I see the solution on the marked answer, but I want to understand every other possibilities.

Answer 1

Given $x^2-2mx-2m-1 = 0\Rightarrow x^2-2mx+m^2 = m^2+2m+1$

So we get $(x-m)^2 = (m+1)^2\Rightarrow (x-m) = \pm(m+1)$

So we get $x = m\pm (m+1) = 2m+1,-1$

Answer 2

we get $x_{1,2}=m\pm\sqrt{m^2+2m+1}$ and we get $$x_1=m+m+1=2m+1$$ or $$x_2=m-m-1=-1$$

Answer 3

See my comments to your previous question. You can use the formula, or you can observe that the sum of roots is $2m$ and the product of roots is $(2m+1)(-1)$

Answer 4

If there are to be solutions in $\mathbb{R}$ then the discriminant $\Delta$ should be none negative or $\Delta\ge0$. This requires $(-2m)^2-4(-2m-1) \ge 0\implies 4m^2+8m+4\ge0$ This can be written as $(m+1)^2\ge0$ and is true for all $m$.

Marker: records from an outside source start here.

Definition set_main (pc : main_pc) (s : vstate) : vstate :=
  let '(MkVState _ r g w m n wr a an) := s in MkVState pc r g w m n wr a an.
Definition set_reader (r : R) (s : vstate) : vstate :=
  let '(MkVState pc _ g w m n wr a an) := s in MkVState pc r g w m n wr a an.
Definition upd_gos (f : list go_pc → list go_pc) (s : vstate) : vstate :=
  let '(MkVState pc r g w m n wr a an) := s in MkVState pc r (f g) w m n wr a an.
Definition set_wg (w : nat) (s : vstate) : vstate :=
  let '(MkVState pc r g _ m n wr a an) := s in MkVState pc r g w m n wr a an.
Definition set_mutex (m : bool) (s : vstate) : vstate :=
  let '(MkVState pc r g w _ n wr a an) := s in MkVState pc r g w m n wr a an.
Definition set_readers (n : nat) (s : vstate) : vstate :=
  let '(MkVState pc r g w m _ wr a an) := s in MkVState pc r g w m n wr a an.
Definition set_writer (wr : bool) (s : vstate) : vstate :=
  let '(MkVState pc r g w m n _ a an) := s in MkVState pc r g w m n wr a an.
Definition set_fw (a : APIFWModeAPI) (s : vstate) : vstate :=
  let '(MkVState pc r g w m n wr _ an) := s in MkVState pc r g w m n wr a an.
Definition upd_answers (f : answers → answers) (s : vstate) : vstate :=
  let '(MkVState pc r g w m n wr a an) := s in MkVState pc r g w m n wr a (f an).
Definition set_go (k : nat) (g : go_pc) : vstate → vstate := upd_gos (<[k := g]>).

As the coefficient of $x$ is even completing the square would work out nicely. $$(x-m)^2-m^2-2m-1=0\\(x-m)^2=(m+1)^2\\x=\pm \sqrt{(m+1)^2}+m$$

Hope this helps.

Answer 5

Well it's already answered, but since you asked for other ways too

$$x^2-2mx-2m-1=0$$ Moving things around: $$x^2-1=2mx+2m$$ By difference of squares on LHS and factoring out $2m$ on RHS: $$(x-1)(x+1)=2m(x+1)$$ $$(x-1)(x+1)/(x+1)=2m$$

$$x-1=2m$$ therefore we end up with, $$x=2m+1$$ I seem to be missing the $x=-1$ though...